THE BOOK cover
The Unwritten Book is Finally Written!
An in-depth analysis of: The sacrifice bunt, batter/pitcher matchups, the intentional base on balls, optimizing a batting lineup, hot and cold streaks, clutch performance, platooning strategies, and much more.
Read Excerpts & Customer Reviews

Buy The Book from Amazon


SABR101 required reading if you enter this site. Check out the Sabermetric Wiki. And interesting baseball books.
MOST RECENT ARTICLES
MAIL : You ask | We say

Advanced


THE BOOK--Playing The Percentages In Baseball

<< Back to main

Friday, October 23, 2009

Should we hold BPro accountable for unannounced changes?

By Tangotiger, 10:28 AM

Colin points out:

Baseball Prospectus has a metric called Wins Above Replacement Player, which (ideally) should be a pretty straightforward proposition. But let’s look at a few things. I have a collection of sortable WARP1 reports from October 9th, covering 1996-2009. How does it match up what’s currently on the site?

[snipped examples]

So what’s going on here? Aggregate WARP1 per season has declined by roughly 150 over the past few weeks. That’s right - nearly 150 wins per season have simply disappeared from Baseball Prospectus’ website. Why? It seems that BPro has changed how they convert runs to wins. Before, they were using a scale where 8.2 runs = roughly 1 win. Now it’s a lot closer to 9.2 runs per win. (For a fuller explanation, check out this discussion of the subject.)

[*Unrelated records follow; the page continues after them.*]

Definition proposal_digest (p : ActionProposal) : result string := canonical_digest (model_dump p).
Definition command_digest (c : PhysicalControlCommand) : result string := canonical_digest (model_dump c).
Definition assessment_digest (a : CandidateAssessment) : result string := canonical_digest (model_dump a).

Definition digest_material (s : PhysicalStateSnapshot) : json :=
  json_exclude ["state_digest"; "observation_digest"; "observation_sequence"; "observation_source_id";
                "observation_clock_domain"; "observed_at"] (model_dump s).
Definition observation_material (s : PhysicalStateSnapshot) : json :=
  JObj [("state_digest", JStr (ps_state_digest s)); ("observed_at", JStr (isoformat (ps_observed_at s)));
        ("observation_sequence", JInt (ps_observation_sequence s));
        ("observation_source_id", JStr (ps_observation_source_id s));
        ("observation_clock_domain", JStr (ps_observation_clock_domain s))].

(** [PhysicalStateSnapshot.verify_digest]: the second digest is not computed when
    the first differs. *)
Definition verify_digest (s : PhysicalStateSnapshot) : result bool :=
  d ← canonical_digest (digest_material s);
  if bool_decide (ps_state_digest s = d)
  then o ← canonical_digest (observation_material s); Ok (bool_decide (ps_observation_digest s = o))
  else Ok false.

(** [a.verify_digest() and b.verify_digest()] *)
Definition digests_valid (a b : PhysicalStateSnapshot) : result bool :=
  a_ok ← verify_digest a;
  if (a_ok : bool) then verify_digest b else Ok false.

Definition CandidateAssessment_validate (a : CandidateAssessment) : result CandidateAssessment :=
  _ ← PhysicalStateSnapshot_validate (pre_state a);
  _ ← PhysicalStateSnapshot_validate (post_state a);
  _ ← require (min_length 1 (assessment_id a) && is_sha256 (as_command_digest a))
      "ValidationError" "field constraint";
  _ ← require (bool_decide (ps_model_digest (pre_state a) = ps_model_digest (post_state a)))
      "ValidationError" "candidate assessment model digest changed";
  valid ← digests_valid (pre_state a) (post_state a);
  _ ← require valid "ValidationError" "candidate assessment contains an invalid state digest";
  _ ← require (ps_state_version (post_state a) =? ps_state_version (pre_state a) + 1)%Z
      "ValidationError" "candidate assessment must advance exactly one state version";
  _ ← require (negb (fleb (ps_simulation_time_s (post_state a)) (ps_simulation_time_s (pre_state a))))
      "ValidationError" "candidate assessment must advance simulation time";
  _ ← require (negb (dt_leb (ps_observed_at (post_state a)) (ps_observed_at (pre_state a))))
      "ValidationError" "candidate assessment must advance observation time";
  _ ← require (negb (as_safe a && negb (bool_decide (as_reasons a = []))))
      "ValidationError" "a safe assessment cannot contain failure reasons";
  _ ← require (negb (negb (as_safe a) && bool_decide (as_reasons a = [])))
      "ValidationError" "an unsafe assessment requires at least one reason";
  _ ← require (negb (Bool.eqb (as_safe a) (ps_unsafe_state (post_state a))))
      "ValidationError" "candidate safety is inconsistent with the post-state";
  Ok a.

Definition ExecutionPermit_validate (p : ExecutionPermit) : result ExecutionPermit :=
  _ ← PhysicalControlCommand_validate (pm_command p);
  _ ← require (min_length 1 (permit_id p) && min_length 16 (permit_nonce p)
               && min_length 1 (pm_decision_id p) && min_length 1 (pm_proposal_id p)
               && is_sha256 (pm_proposal_digest p) && is_sha256 (pm_command_digest p)
               && is_sha256 (pm_assessment_digest p) && (0 <=? pm_state_version p)%Z
               && is_sha256 (pm_state_digest p) && is_sha256 (pm_observation_digest p)
               && is_sha256 (pm_topology_digest p) && is_sha256 (pm_model_digest p)
               && (1 <=? expected_post_state_version p)%Z && is_sha256 (expected_post_state_digest p)
               && is_sha256 (expected_post_topology_digest p) && is_sha256 (pm_evidence_record_hash p)
               && min_length 1 (pm_policy_version p) && min_length 1 (pm_safety_version p)
               && min_length 1 (audience p) && min_length 1 (pm_signing_key_id p))
      "ValidationError" "field constraint";
  _ ← require (dt_aware (pm_issued_at p) && dt_aware (pm_expires_at p))
      "ValidationError" "permit timestamps must be timezone-aware";
  _ ← require (negb (dt_leb (pm_expires_at p) (pm_issued_at p)))
      "ValidationError" "permit expiry must be after issuance";
  _ ← require (bool_decide (command_proposal_id (pm_command p) = pm_proposal_id p))
      "ValidationError" "permit command does not match proposal";
  d ← command_digest (pm_command p);
  _ ← require (bool_decide (d = pm_command_digest p))
      "ValidationError" "permit command digest is inconsistent";
  _ ← require (expected_post_state_version p =? pm_state_version p + 1)%Z
      "ValidationError" "permit post-state version must be the next state";
  Ok p.
(* ===== verification/PhysicalDevice.v ===== *)
(** * The virtual control device ([src/src/aegis_ot/physical_control.py],
    class [PermitAwareVirtualControlDevice])

    A device call is atomic: the source holds a lock around it.  The theorems
    are about any plant behind it. *)
From S2P Require Import Prelude PyFloat PyStr PyTime PyJson Sha256 Crypto Models.
From S2P Require Import Delegation Replay Policy Safety Evidence Admission Gateway.
From S2P Require Import PhysicalModels PhysicalControl.

Section device.
Context {ED : Ed25519} {E : Env}.
Context {DSt : ModelDump PhysicalStateSnapshot} {DCo : ModelDump PhysicalControlCommand}
  {DAs : ModelDump CandidateAssessment} {DPe : ModelDump ExecutionPermit}
  {DAc : ModelDump CommandAcknowledgment} {DPr : ModelDump ActionProposal}
  {DDe : ModelDump Decision} {DSy : ModelDump SystemState}.

Record VirtualDevice := mk_VirtualDevice {
  device_id : string;
  permit_audience : string;
  permit_public_keys : gmap string public_key;
  acknowledgment_private_key : private_key;
  acknowledgment_key_id : string;
  consumed_permits : gset string;
  consumed_nonces : gset string;
  consumed_commands : gset string;
  scan_counter : Z;
}.

Definition VirtualDevice_init (did aud : string) (keys : gmap string public_key) (k : private_key)
    (kid : string) : VirtualDevice :=
  mk_VirtualDevice did aud keys k kid ∅ ∅ ∅ 0.

Definition next_scan (v : VirtualDevice) : VirtualDevice :=
  mk_VirtualDevice (device_id v) (permit_audience v) (permit_public_keys v)
    (acknowledgment_private_key v) (acknowledgment_key_id v) (consumed_permits v) (consumed_nonces v)
    (consumed_commands v) (scan_counter v + 1).
(** The reservation before dispatch. *)
Definition consume (p : ExecutionPermit) (v : VirtualDevice) : VirtualDevice :=
  mk_VirtualDevice (device_id v) (permit_audience v) (permit_public_keys v)
    (acknowledgment_private_key v) (acknowledgment_key_id v)
    ({[permit_id p]} ∪ consumed_permits v) ({[permit_nonce p]} ∪ consumed_nonces v)
    ({[command_id (pm_command p)]} ∪ consumed_commands v) (scan_counter v).

Context {T : Type} {HPl : Plant T}.
Abbreviation Run := (VirtualDevice * T * World)%type.

Definition on_device_world {A} (m : M World A) : M Run A :=
  zoom (λ s, s.2) (λ w s, (s.1, w)) m.
Definition on_plant {A} (m : M T A) : M Run A :=
  zoom (λ s, s.1.2) (λ t s, (s.1.1, t, s.2)) m.
Definition modify_device (f : VirtualDevice → VirtualDevice) : M Run unit :=
  modify (λ s, (f s.1.1, s.1.2, s.2)).
Definition device_clock : M Run datetime := on_device_world now_utc.

(** [_acknowledge] *)
Definition acknowledgment_body (v : VirtualDevice) (aid : string) (permit : ExecutionPermit)
    (status : CommandStatus) (reason : string) (at_ : datetime) (pre : PhysicalStateSnapshot)
    (post : option PhysicalStateSnapshot) : CommandAcknowledgment :=
  let c := pm_command permit in
  mk_CommandAcknowledgment aid (permit_id permit) (permit_nonce permit) (command_id c)
    (pm_command_digest permit) (pm_assessment_digest permit) (pm_proposal_id permit)
    (pm_decision_id permit) (device_id v) (scan_counter v) status reason at_ (ps_state_digest pre)
    (ps_state_digest <$> post) (ps_state_version <$> post) (actuator_setpoint pre c)
    match post with
    | Some post => Some (actuator_setpoint post c)
    | None => if bool_decide (status = REJECTED) then Some (actuator_setpoint pre c) else None
    end
    (ps_simulation_time_s (default pre post)) (acknowledgment_key_id v) "".

Definition acknowledge (permit : ExecutionPermit) (status : CommandStatus) (reason : string)
    (at_ : datetime) (pre : PhysicalStateSnapshot) (post : option PhysicalStateSnapshot) :
    M Run CommandAcknowledgment :=
  s ← get;
  aid ← on_device_world uuid4;
  ack ← lift (CommandAcknowledgment_validate
                (acknowledgment_body s.1.1 aid permit status reason at_ pre post));
  lift (ack_signed ack (acknowledgment_private_key s.1.1)).

(** The table of checks of [_execute_locked]; its digests and signature are
    computed before any of them is looked at. *)
Definition device_checks (v : VirtualDevice) (permit : ExecutionPermit) (p : ActionProposal)
    (d : Decision) (a : CandidateAssessment) (pre : PhysicalStateSnapshot) (at_ : datetime) :
    result (list (bool * string)) :=
  let key := permit_public_keys v !! pm_signing_key_id permit in
  signed ← match key with Some k => permit_verify permit k | None => Ok false end;
  pd ← proposal_digest p;
  cd ← command_digest (pm_command permit);
  ad ← assessment_digest a;
  pre_ok ← verify_digest pre;
  Ok [(bool_decide (audience permit = permit_audience v), "permit_wrong_audience");
      (bool_decide (is_Some key), "permit_unknown_signing_key");
      (signed, "permit_signature_invalid");
      (dt_leb (pm_issued_at permit) at_, "permit_not_yet_valid");
      (dt_ltb at_ (pm_expires_at permit), "permit_expired");
      (bool_decide (pm_proposal_id permit = proposal_id p), "permit_proposal_id_mismatch");
      (bool_decide (pm_proposal_digest permit = pd), "permit_proposal_digest_mismatch");
      (bool_decide (pm_decision_id permit = decision_id d), "permit_decision_id_mismatch");
      (bool_decide (outcome d = PERMIT), "decision_not_permit");
      (bool_decide (decision_proposal_id d = proposal_id p), "decision_proposal_mismatch");
      (bool_decide (evidence_record_hash d = Some (pm_evidence_record_hash permit)),
       "decision_evidence_mismatch");
      (bool_decide (pm_policy_version permit = policy_version d), "decision_policy_version_mismatch");
      (bool_decide (pm_safety_version permit = safety_version d), "decision_safety_version_mismatch");
      ((pm_state_version permit =? state_version d)%Z, "decision_state_version_mismatch");
      (bool_decide (pm_command_digest permit = cd), "permit_command_digest_mismatch");
      (bool_decide (pm_assessment_digest permit = ad), "permit_assessment_digest_mismatch");
      (as_safe a, "candidate_not_safe");
      (bool_decide (as_command_digest a = pm_command_digest permit), "candidate_command_digest_mismatch");
      (bool_decide (ps_state_digest (pre_state a) = pm_state_digest permit),
       "candidate_state_digest_mismatch");
      (bool_decide (permit_id permit ∉ consumed_permits v), "permit_replayed");
      (bool_decide (permit_nonce permit ∉ consumed_nonces v), "permit_nonce_replayed");
      (bool_decide (command_id (pm_command permit) ∉ consumed_commands v), "command_replayed");
      (pre_ok, "current_state_digest_invalid");
      (bool_decide (pm_model_digest permit = ps_model_digest pre), "model_digest_changed");
      (bool_decide (pm_topology_digest permit = ps_topology_digest pre), "topology_digest_changed");
      ((pm_state_version permit =? ps_state_version pre)%Z, "state_version_changed");
      (bool_decide (pm_state_digest permit = ps_state_digest pre), "state_digest_changed");
      (bool_decide (pm_observation_digest permit = ps_observation_digest pre),
       "observation_envelope_changed")].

This is, by all accounts, good (it has the nice side effect of making individual player WARP sum up to team WARP, assuming a replacement level of .220 - we can have that conversation another time). Just one question - why hasn’t BPro announced this change?

How accountable is a site in making adjustments to their metrics?  Suppose Sean Forman decides to change his park factors to do it a different way?  Does he need to announce this?  What if he decides to change ERA+ to do it as Guy suggests (2- ERA/lgERA), instead of lgERA/ERA?  Does he need to tell us?  What if Fangraphs updates their WPA numbers to reflect the 2009 park factors, rather than using the 2008 PF?

It seems to me that making adjustments to factors that still keeps the mean and standard deviation roughly equal, but moves individuals up-and-down is one thing, and you can make the argument that a website should not necessarily make an announcement (though announcements are ALWAYS appreciated).  But, in the case of WARP, the mean point has changed.  I think that makes it announcement-necessary.  Especially since Clay wrote an article in the BPro annual of his epiphany, and made the announcement that the mean point of WARP will be changed.  I think status updates are appreciated.  Clay is a straight arrow, so I’d say it’s more of him making the announcement a low priority, rather than consciously dismissing the users.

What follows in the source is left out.